Tuesday, August 14, 2018

Ow, my thumb


My left thumb hurts. It might be Neil Gaiman's fault.

I'm not sure when this started, but I think it was this weekend. I noticed a soreness in my left thumb, in the first (or is it the second?) joint - the second one down from the tip, the point where the thumb joins the hand. The soreness actually caused a loss of function in my left hand: I could no longer use my thumb to hold things, so my left hand was mostly useless except for typing.

I noticed a bony bulge at the base of my thumb, at the knuckle.
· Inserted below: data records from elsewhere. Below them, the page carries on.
(** The tick of 08:30 on a list whose second task has no [completed]
    field: the first task is due and gets its reminder, then the tick
    stops. *)
Lemma check_reminders_missing_completed_witness :
  exists before' fired,
    check_reminders fromisoformat_ref json_dump_ref half_past_eight
      (holding [task_sooner; task_no_completed; task_later])
    = (add_log fired
         (set_tasks
            (before' ++ mkobj 1 task_no_completed :: [mkobj 2 task_later])%list
            (holding [task_sooner; task_no_completed; task_later])),
       Raise (KeyError "completed"))
    /\ Forall2 (fun o o' =>
                  (due fromisoformat_ref half_past_eight (fields o) ->
                   o' = setitem o "reminded" (PBool true))
                  /\ (~ due fromisoformat_ref half_past_eight (fields o) ->
                      o' = o)) [mkobj 0 task_sooner] before'
    /\ (forall x, In x (reminded_objects fired)
                  <-> exists o, In o [mkobj 0 task_sooner] /\ ref o = x
                                /\ due fromisoformat_ref half_past_eight
                                     (fields o))
    /\ ~ In (After 1000) fired.
Proof.
  apply (check_reminders_missing_completed strptime_ref fromisoformat_ref json_load_ref json_dump_ref
           half_past_eight
           (holding [task_sooner; task_no_completed; task_later])
           [mkobj 0 task_sooner] [mkobj 2 task_later]
           (mkobj 1 task_no_completed)).
  - reflexivity.
  - reflexivity.
  - constructor; [sample_task | constructor].
  - reflexivity.
Defined.

Lemma task_bad_reminder_is_task : is_task fromisoformat_ref task_bad_reminder.
Proof.
  split; [by eexists |]. split; [by eexists |].
  split; [eexists _, _; split; reflexivity |].
  split; [| split; by eexists].
  eexists. split; [reflexivity |]. intros d H. vm_compute in H. discriminate.
Qed.
(** * Exotic option pricing by Monte Carlo: the notebook's cells over the reals

    The notebook [Exotic Options/Exotic Options.ipynb] simulates a batch of
    geometric Brownian motion price paths with numpy and reduces the path
    matrix to option prices, cell by cell.  Each code cell is embedded here
    as a function of the values it reads:

    - numpy's [float64] arrays are lists (vectors) and lists of rows
      (matrices) of real numbers of the Standard Library; arithmetic is exact,
      so rounding is outside the model; where overflow or underflow changes
      what a cell returns, module [B64] follows the cell on binary64 values;
    - the global parameters of the first code cell are the fields of
      [SimulationParameters];
    - [np.random.normal] is a draw source [nat -> nat -> R] giving the variate
      of simulation [i] at step [k];
    - a Python exception is a value [Err e] of the error monad [result]. *)

From Stdlib Require Import Floats Uint63.
From Stdlib Require Import Reals Lra Lia List ZArith Bool Arith Sorted
  Permutation.
Import ListNotations.

Local Open Scope R_scope.

(** ** Exceptions *)

Inductive PyError : Type :=
| ZeroDivisionError
| ValueError
| IndexError.

Inductive result (A : Type) : Type :=
| Ok (a : A)
| Err (e : PyError).

Arguments Ok {A} a.
Arguments Err {A} e.

Definition bind {A B : Type} (c : result A) (k : A -> result B) : result B :=
  match c with
  | Ok a => k a
  | Err e => Err e
  end.

Notation "x <- c ;; k" := (bind c (fun x => k))
  (at level 61, c at next level, right associativity).

(** Arrays of one and two dimensions. *)
Abbreviation vector := (list R) (only parsing).
Abbreviation matrix := (list (list R)) (only parsing).

(** ** The numpy operations the cells use *)

Module Np.

(** [np.sum(a)]: also the accumulation [s = 0; for x in a: s += x]. *)
Definition sum (a : vector) : R := fold_left Rplus a 0.

(** [np.prod(a)]; the product of no element is 1. *)
Definition prod (a : vector) : R := fold_left Rmult a 1.

(** [np.mean(a)]: the sum over the number of elements. *)
Definition mean (a : vector) : R := sum a / INR (length a).

(** [np.cumprod(a)]: [out[0] = a[0]], [out[j] = out[j-1] * a[j]]. *)
Fixpoint cumprod_from (acc : R) (a : vector) : vector :=
  match a with
  | [] => []
  | x :: xs => (acc * x) :: cumprod_from (acc * x) xs
  end.

Definition cumprod (a : vector) : vector :=
  match a with
  | [] => []
  | x :: xs => x :: cumprod_from x xs
  end.

(** [np.amax(a)]: numpy raises [ValueError] on a zero-size array. *)
Definition amax (a : vector) : result R :=
  match a with
  | [] => Err ValueError
  | x :: xs => Ok (fold_left Rmax xs x)
  end.
Lemma call_runs_floor_witness :
  exists n : nat,
    INR n <= Sim.runtime sim_frc / Sim.dt sim_frc < INR n + 1 /\
    Sim.call stalled_solver sim_frc = Sim.run stalled_solver sim_frc n.
Proof.
  apply (call_runs_floor stalled_solver sim_frc); simpl; lra.
Defined.

(** ** Wheels below the burst current, and cars without weight transfer *)

Section Below.
Variable root_hybr : (R -> option R) -> R -> R * bool.

(** X21: A wheel whose committed current is below the burst current was not
    limited: its slip is the grid point of the peak, its force is that peak
    and not negative, and its current is the demanded one. *)
Theorem below_burst_wheel_is_at_peak (self self' : Sim.t) (i : nat) (a : R) :
  four_wheels self -> Sim.tick root_hybr self = Some self' -> (i < 4)%nat ->
  Sim.current_amps self' !! i = Some a ->
  a < Battery.Burst (Sim.Battery self) ->
  exists k p t w,
    is_peak self i k p /\ 0 <= p /\
    demanded self i p t w a (INR k / 100) /\
    Sim.current_P self' !! i = Some p /\
    Sim.current_slip self' !! i = Some (INR k / 100) /\
    Sim.current_w self' !! i = Some w.
Proof.
  intros H4 Ht Hi Ha Hlt.
  destruct (tick_wheels root_hybr self self' i H4 Ht Hi)
    as (p0 & t0 & w0 & a0 & s0 & p & t & w & a' & s & Hd & Hl & HP & Hw & Ha' & Hs).
  rewrite Ha in Ha'. injection Ha' as <-.
  destruct Hl as [(_ & _ & -> & _) | (_ & -> & -> & -> & -> & ->)]; [lra |].
  pose proof Hd as (k & w_prev & Hpk & _ & _ & _ & _ & -> & _).
  exists k, p0, t0, w0. split; [done |].
  split; [by eapply is_peak_nonnegative |]. done.
Qed.

(** X22: With the centre of gravity on the ground ([h = 0]) no load is ever
    transferred: in every state of a run the loads are the static ones. *)
Theorem no_transfer_without_height (a b m cd A : R) (motor : Motor.t)
    (tire : Tire.t) (battery : Battery.t) (dt runtime : R) (st0 st : Sim.t) (n : nat) :
  Sim.init (Vehicle.init a b m 0 cd A) motor tire battery dt runtime = Some st0 ->
  Sim.run root_hybr st0 n = Some st ->
  Sim.current_Fz st = Sim.inital_Fz st0.
Proof.
  intros (Hl & ->)%init_started Hrun.
  rewrite (run_loads root_hybr _ _ _ _ _ _ st n Hrun). simpl.
  repeat f_equal; unfold Rdiv; ring.
Qed.

End Below.

Lemma no_transfer_without_height_witness :
  exists st,
    Sim.run stalled_solver sim_flat 2000 = Some st /\
    Sim.current_Fz st = Sim.inital_Fz sim_flat.
Proof.
  destruct (steady_run stalled_solver stalled_solver_nonzero sim_flat 2000 sim_flat_steady)
    as (st & Hrun & _).
  exists st. split; [exact Hrun |].
  apply (no_transfer_without_height stalled_solver 0.126 0.126 5 0.75 0.0418
           motor_frc tire_frc battery_frc 0.01 20 sim_flat st 2000); [| exact Hrun].
  apply init_started. split; [simpl; lra | reflexivity].
Defined.

Lemma call_edges_witness :
  Sim.call stalled_solver (started vehicle_frc motor_frc tire_frc battery_frc 0 20) = None /\
  Sim.call stalled_solver (started vehicle_frc motor_frc tire_frc battery_frc 0.01 0)
  = Some (started vehicle_frc motor_frc tire_frc battery_frc 0.01 0).
Proof.
  split.
  - apply (call_edges stalled_solver
             (started vehicle_frc motor_frc tire_frc battery_frc 0 20)). reflexivity.
  - apply (call_edges stalled_solver
             (started vehicle_frc motor_frc tire_frc battery_frc 0.01 0)); simpl; lra.
Defined.

Lemma sim_grip_loaded : loaded sim_grip.
Proof. apply started_loaded; simpl; lra. Qed.

Lemma sim_grip_tick : is_Some (Sim.tick stalled_solver sim_grip).
Proof.
  apply tick_total; try done; try (simpl; lra).
  - apply sim_grip_loaded.
  - apply stalled_solver_nonzero.
Qed.

(** On the reference battery the demo tire never demands the burst current
    from rest. *)
Lemma sim_grip_demand (i : nat) (p t w a s : R) :
  demanded sim_grip i p t w a s -> a < Battery.Burst (Sim.Battery sim_grip).
Proof.
  intros (k & w_prev & (Hk & Hg & _) & Hwp & _ & _ & _ & -> & -> & -> & ->).
  apply grid_sample_Some in Hg as (fz & Hfz & _ & ->).
  assert (Hi : (i < 4)%nat) by (by apply lookup_lt_Some in Hfz).
  assert (fz = 1.25) as ->.
  { destruct i as [| [| [| [| i]]]]; try lia; simpl in Hfz; injection Hfz as <-; lra. }
  assert (w_prev = 0) as ->.
  { destruct i as [| [| [| [| i]]]]; try lia; simpl in Hwp; by injection Hwp as <-. }
  assert (Hmu : Tire.mu tire_demo (INR k / 100) <= 1).
  { unfold Tire.mu. simpl. rewrite Rmult_1_l. apply SIN_bound. }
  assert (Hs : 0.01 <= 1 - INR k / 100).
  { assert (INR k <= 99); [| lra].
    replace 99 with (INR 99) by (simpl; lra). apply le_INR. lia. }
  simpl.
  assert (Hw : 0.0001 / (0.032 * (1 - INR k / 100)) <= 0.3125).
  { apply Rmult_le_reg_r with (0.032 * (1 - INR k / 100)); [lra |].
    unfold Rdiv. rewrite Rmult_assoc, Rinv_l by lra. lra. }
  set (w := 0.0001 / (0.032 * (1 - INR k / 100))) in *. clearbody w.
  set (mu := Tire.mu tire_demo (INR k / 100)) in *. clearbody mu.
  rewrite amps_frc. lra.
Qed.

Lemma below_burst_wheel_is_at_peak_witness :
  exists self' a k p t w,
    Sim.tick stalled_solver sim_grip = Some self' /\
    Sim.current_amps self' !! 0%nat = Some a /\
    a < Battery.Burst battery_frc /\
    is_peak sim_grip 0 k p /\ 0 <= p /\
    demanded sim_grip 0 p t w a (INR k / 100) /\
    Sim.current_P self' !! 0%nat = Some p /\
    Sim.current_slip self' !! 0%nat = Some (INR k / 100) /\
    Sim.current_w self' !! 0%nat = Some w.
Proof.
  destruct sim_grip_tick as [self' Ht].
  destruct (tick_wheels stalled_solver sim_grip self' 0
              (started_four_wheels _ _ _ _ _ _) Ht ltac:(lia))
    as (p0 & t0 & w0 & a0 & s0 & p & t & w & a & s & Hd & Hl & _ & _ & Ha & _).
  pose proof (sim_grip_demand 0 _ _ _ _ _ Hd) as Hlow.
  assert (Hlt : a < Battery.Burst battery_frc).
  { destruct Hl as [(Hgt & _) | (_ & _ & _ & _ & -> & _)]; [| exact Hlow].
    change (Sim.Battery sim_grip) with battery_frc in *. lra. }
  destruct (below_burst_wheel_is_at_peak stalled_solver sim_grip self' 0 a
              (started_four_wheels _ _ _ _ _ _) Ht ltac:(lia) Ha Hlt)
    as (k & p1 & t1 & w1 & H).
  exists self', a, k, p1, t1, w1.
  split; [exact Ht |]. split; [exact Ha |]. split; [exact Hlt | exact H].
Defined.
It looks like a blister or boil, but it is hard to the touch.

Could this be arthritis? Maybe. At the half-century mark, such things start to be expected. I've never had arthritis before, so I don't know what it feels like.

A more intriguing possibility hit me this afternoon. On Saturday I picked up the latest issue of the comic book serialization of Neil Gaiman's American Gods. A good deal of this issue is dedicated to Mr. Ibis's recounting of the story of a slave girl and her twin brother, instrumental respectively in bringing belief in the old gods of Africa to the New World, and in leading a slave rebellion that eventually led to the liberation of Haiti. As an aside, Mr. Ibis (a manifestation of the ancient Egyptian god Thoth) mentions the punishment one of the slave girl's children received for demonstrating the ability to read: one of his thumbs was cut off.

I thought about how terrible a punishment this would be, how difficult life would be without a thumb, particularly a slave's life of unrelenting hard labor. I wonder now if I let my imagination delve into this too much, and if my body decided to respond by letting me know how it might feel, and to see what life might be like without a functioning thumb.

As I began to write this, the pain in my left thumb was present but not overwhelming. As I wrote, the pain gradually subsided. Now, my left thumb feels almost completely normal and pain-free. So maybe this really was a psychosomatic pain, and writing about it exorcised it from my consciousness.